Member Since: Apr 2010
Location: Off yonder
Posts: 6,019
Just venting, no need to actually read this, just really frustrated right now and need to get it out.....

I am so tired and tired of this. I go for the next shot Tuesday and I picked up the sublingual tabs to take in the interim. This slugglish feeling, then with hands shaking, feeling cold, and tremors is not helping either. I can't get my work done and my ability to focus has been reduced to what I imagine a nat could work on. I am so frustrated even though the nurse said it could get worse before it gets better knowing how low the levels were. I know it will take some time but hoped that there might be some more improvement; well there is a bit and cannot discount that the blackout spells have dissipated. Yeah! But the dizziness remain and overall though, oy, yoi, yoi.

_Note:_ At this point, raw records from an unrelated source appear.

(** * MARLIN: clip segmentation and checkpoint classification

    A shallow embedding of [src/marlin_pytorch/model/marlin.py]
    ([Marlin._load_video], [Marlin.from_file], [Marlin.__init__], then
    [Marlin.forward], [Marlin.extract_features], [Marlin.extract_video]
    with its reductions, [Marlin.from_online] and [Marlin.clean_cache]) and
    the properties of it that the specification states or that the code
    shows. *)

From Stdlib Require Import ZArith Lia Ascii String QArith Qcanon.
From stdpp Require Import base numbers list strings gmap.
From Equations Require Import Equations.

Open Scope Z_scope.

(** ** Python values used by the module *)

(** The exceptions the modelled code can raise. *)
Inductive exn : Type :=
| ValueError (msg : string)
| AssertionError
| RuntimeError
| TypeError
| KeyError (key : string)
| IndexError
| AttributeError.

Module Py.

(** [range(start, stop)]. *)
Definition range (start stop : Z) : list Z := seqZ start (stop - start).

(** Number of elements of [range(start, stop, step)] for a non-zero step. *)
Definition range_len (start stop step : Z) : Z :=
  if 0 <? step then
    (if start <? stop then (stop - start - 1) / step + 1 else 0)
  else
    (if stop <? start then (start - stop - 1) / (- step) + 1 else 0).

(** [range(start, stop, step)]: a zero step is a [ValueError]. *)
Definition range_step (start stop step : Z) : exn + list Z :=
  if bool_decide (step = 0) then
    inl (ValueError "range() arg 3 must not be zero")
  else
    inr ((λ i, start + i * step) <$> seqZ 0 (range_len start stop step)).

(** [l[:n]] on a sequence: a negative bound counts from the end. *)
Definition slice_to {A} (l : list A) (n : Z) : list A :=
  if n <? 0 then take (Z.to_nat (Z.of_nat (length l) + n)) l
  else take (Z.to_nat n) l.

(** [collections.deque(maxlen=n)]: [append] drops from the left whatever
    exceeds the capacity (everything, when the capacity is 0). *)
Definition deque_append {A} (maxlen : nat) (deq : list A) (x : A) : list A :=
  let deq := deq ++ [x] in
  drop (length deq - maxlen)%nat deq.

(** [for _ in range(n): deq.append(x)]. *)
Fixpoint deque_append_n {A} (maxlen : nat) (n : nat) (deq : list A) (x : A)
  : list A :=
  match n with
  | O => deq
  | S n => deque_append_n maxlen n (deque_append maxlen deq x) x
  end.

(** [s.startswith(prefix)]. *)
Definition startswith (s prefix : string) : bool := String.prefix prefix s.

(** [s.endswith(suffix)]: some tail of [s] is [suffix]. *)
Fixpoint endswith (s suffix : string) : bool :=
  String.eqb s suffix ||
  match s with
  | EmptyString => false
  | String _ s' => endswith s' suffix
  end.

(** [s.split(sep)] for a one-character separator: the pieces between the
    separators, at least one piece. *)
Fixpoint split (sep : ascii) (s : string) : list string :=
  match s with
  | EmptyString => [EmptyString]
  | String c s' =>
      if Ascii.eqb c sep then EmptyString :: split sep s'
      else match split sep s' with
           | piece :: pieces => String c piece :: pieces
           | [] => [String c EmptyString]
           end
  end.

End Py.

(** Fallible code: a result or the exception raised. *)
Definition result (A : Type) : Type := exn + A.

#[global] Instance result_ret : MRet result := λ A x, inr x.
#[global] Instance result_bind : MBind result := λ A B f m,
  match m with
  | inl e => inl e
  | inr x => f x
  end.

(** ** The clip segmenter, [Marlin._load_video] *)

Module Segmenter.
Section Segmenter.

(** A decoded frame, already converted and scaled to [0,1]. *)
Context {Frame : Type}.

(** A clip is the stack of its frames in temporal order (the
    [permute]/[unsqueeze] of the source only change the layout). *)
Definition Clip : Type := list Frame.

(** What the external collaborators report about the file at
    [video_path]: the frame count of the probe, and the frames a decoder
    delivers (which may be fewer or more than the probe announced). *)
Record Video : Type := mkVideo {
  nb_frames : Z;
  decoded : list Frame
}.

(** The run of a generator: the values it yielded, and the exception
    that ended it, if any. *)
Record Run : Type := mkRun {
  yielded : list Clip;
  raised : option exn
}.

Definition stop : Run := mkRun [] None.
Definition raise (e : exn) : Run := mkRun [] (Some e).
Definition yield (v : Clip) (rest : Run) : Run :=
  mkRun (v :: yielded rest) (raised rest).

(** [read_video(video_path, channel_first=True) / 255]. *)
Definition read_video (video : Video) : list Frame := decoded video.

(** Modelled from the spec: [padding_video] of [..util] is missing from the
    sources. With the "same" method it pads to exactly the target: it
    appends copies of the final decoded frame until the length matches, and
    a video that is longer than the target keeps its first frames only. A
    video without a frame has no final frame to copy and the padding fails,
    as it does for a target below zero. *)
Definition padding_video (video : list Frame) (target : Z)
  : result (list Frame) :=
  match last video with
  | None => inl RuntimeError
  | Some f =>
      if target <? 0 then inl RuntimeError
      else if target <? Z.of_nat (length video) then
        inr (take (Z.to_nat target) video)
      else
        inr (video ++ replicate (Z.to_nat (target - Z.of_nat (length video))) f)
  end.

(** [torch.stack(list(deq))] refuses an empty list. *)
Definition torch_stack (deq : list Frame) : option Clip :=
  match deq with
  | [] => None
  | _ => Some deq
  end.

Section Long.

Variable clip_frames : Z.
Variable sample_rate : Z.
Variable clip_end_indexes : list Z.

Definition maxlen : nat := Z.to_nat clip_frames.

(** The flush after the stream ended:
    [for _ in range(clip_frames // 2): deq.append(last_frame); yield ...].
    When no frame was ever read, [last_frame] is [None] and stacking it
    is a [TypeError]. *)
Fixpoint tail_flush (n : nat) (deq : list Frame) (last_frame : option Frame)
  : Run :=
  match n with
  | O => stop
  | S n =>
      match last_frame with
      | None => raise TypeError
      | Some f =>
          let deq := Py.deque_append maxlen deq f in
          match torch_stack deq with
          | Some v => yield v (tail_flush n deq last_frame)
          | None => raise RuntimeError
          end
      end
  end.

(** [if current_index == 0: for _ in range(clip_frames // 2 - 1): deq.append(frame)] *)
Definition prefill (current_index : Z) (frame : Frame) (deq : list Frame)
  : list Frame :=
  if bool_decide (current_index = 0) then
    Py.deque_append_n maxlen (Z.to_nat (clip_frames / 2 - 1)) deq frame
  else deq.

(** The [while True] loop over [cap.read()], [cap] being the frames the
    stream has not delivered yet. One iteration reads a frame, skips
    [sample_rate - 1] further reads (counting each of them in
    [current_index], also past the end of the stream), appends the frame
    and yields the window when [current_index] is an emission index. *)
Equations? stream_loop (cap : list Frame) (deq : list Frame)
  (current_index : Z) (last_frame : option Frame) : Run
  by wf (length cap) lt :=
stream_loop [] deq current_index last_frame :=
  tail_flush (Z.to_nat (clip_frames / 2)) deq last_frame;
stream_loop (frame :: cap) deq current_index last_frame :=
  let current_index := current_index + 1 in
  let deq := prefill current_index frame deq in
  let cap := drop (Z.to_nat (sample_rate - 1)) cap in
  let current_index := current_index + Z.max 0 (sample_rate - 1) in
  let deq := Py.deque_append maxlen deq frame in
  if bool_decide (current_index ∈ clip_end_indexes) then
    match torch_stack deq with
    | Some v => yield v (stream_loop cap deq current_index (Some frame))
    | None => raise RuntimeError
    end
  else stream_loop cap deq current_index (Some frame).
Proof. all: subst cap; rewrite length_drop; lia. Qed.

End Long.

(** A variable that a fallible call assigns: unbound ([None]) until then. *)
Definition assigned {A} (r : result A) : result (option A) :=
  match r with
  | inl e => inl e
  | inr x => inr (Some x)
  end.

(** [Marlin._load_video], for a model with [clip_frames] frames per clip. *)
Definition load_video (clip_frames : Z) (video : Video)
  (sample_rate stride : Z) : Run :=
  let total_frames := nb_frames video in
  if total_frames <=? clip_frames then
    let video := read_video video in
    match padding_video video clip_frames with
    | inl e => raise e
    | inr v =>
        if bool_decide (Z.of_nat (length v) = clip_frames) then yield v stop
        else raise AssertionError
    end
  else if total_frames <=? clip_frames * sample_rate then
    let video := read_video video in
    match (if Z.of_nat (length video) <? clip_frames
           then assigned (padding_video video clip_frames) else inr None) with
    | inl e => raise e
    | inr v =>
        let v := Py.slice_to video clip_frames in
        yield v stop
    end
  else
    if clip_frames <? 0 then raise (ValueError "maxlen must be non-negative")
    else
      match Py.range_step 0 (total_frames - clip_frames * sample_rate)
              (stride * sample_rate) with
      | inl e => raise e
      | inr clip_start_indexes =>
          let clip_end_indexes :=
            (λ i, i + clip_frames * sample_rate - 1) <$> clip_start_indexes in
          let clip_end_indexes :=
            Py.range (clip_frames / 2) (total_frames + clip_frames / 2) in
          stream_loop clip_frames sample_rate clip_end_indexes
            (decoded video) [] (-1) None
      end.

There is so much going on right now that am supposed to be doing. I don't know how to manage it all. Gives a whole new meaning to one foot in front of the other, that is if I can find my feet and get them to work. Feel like my world is crashing. If I couldn't get out of bed before b/c of fatigue, now I want to go to it to hide in it, double whammy. I'm doing what I'm supposed to be doing treatment-wise but not near what needs to be done in the rest of my life; grades, professional, and personal lives are slippling away from me. The tunnel I'm in has no light at the end of it anymore. Perhaps this next shot on Tuesday will kick in better and will hope for that in the interim, but holding my breath.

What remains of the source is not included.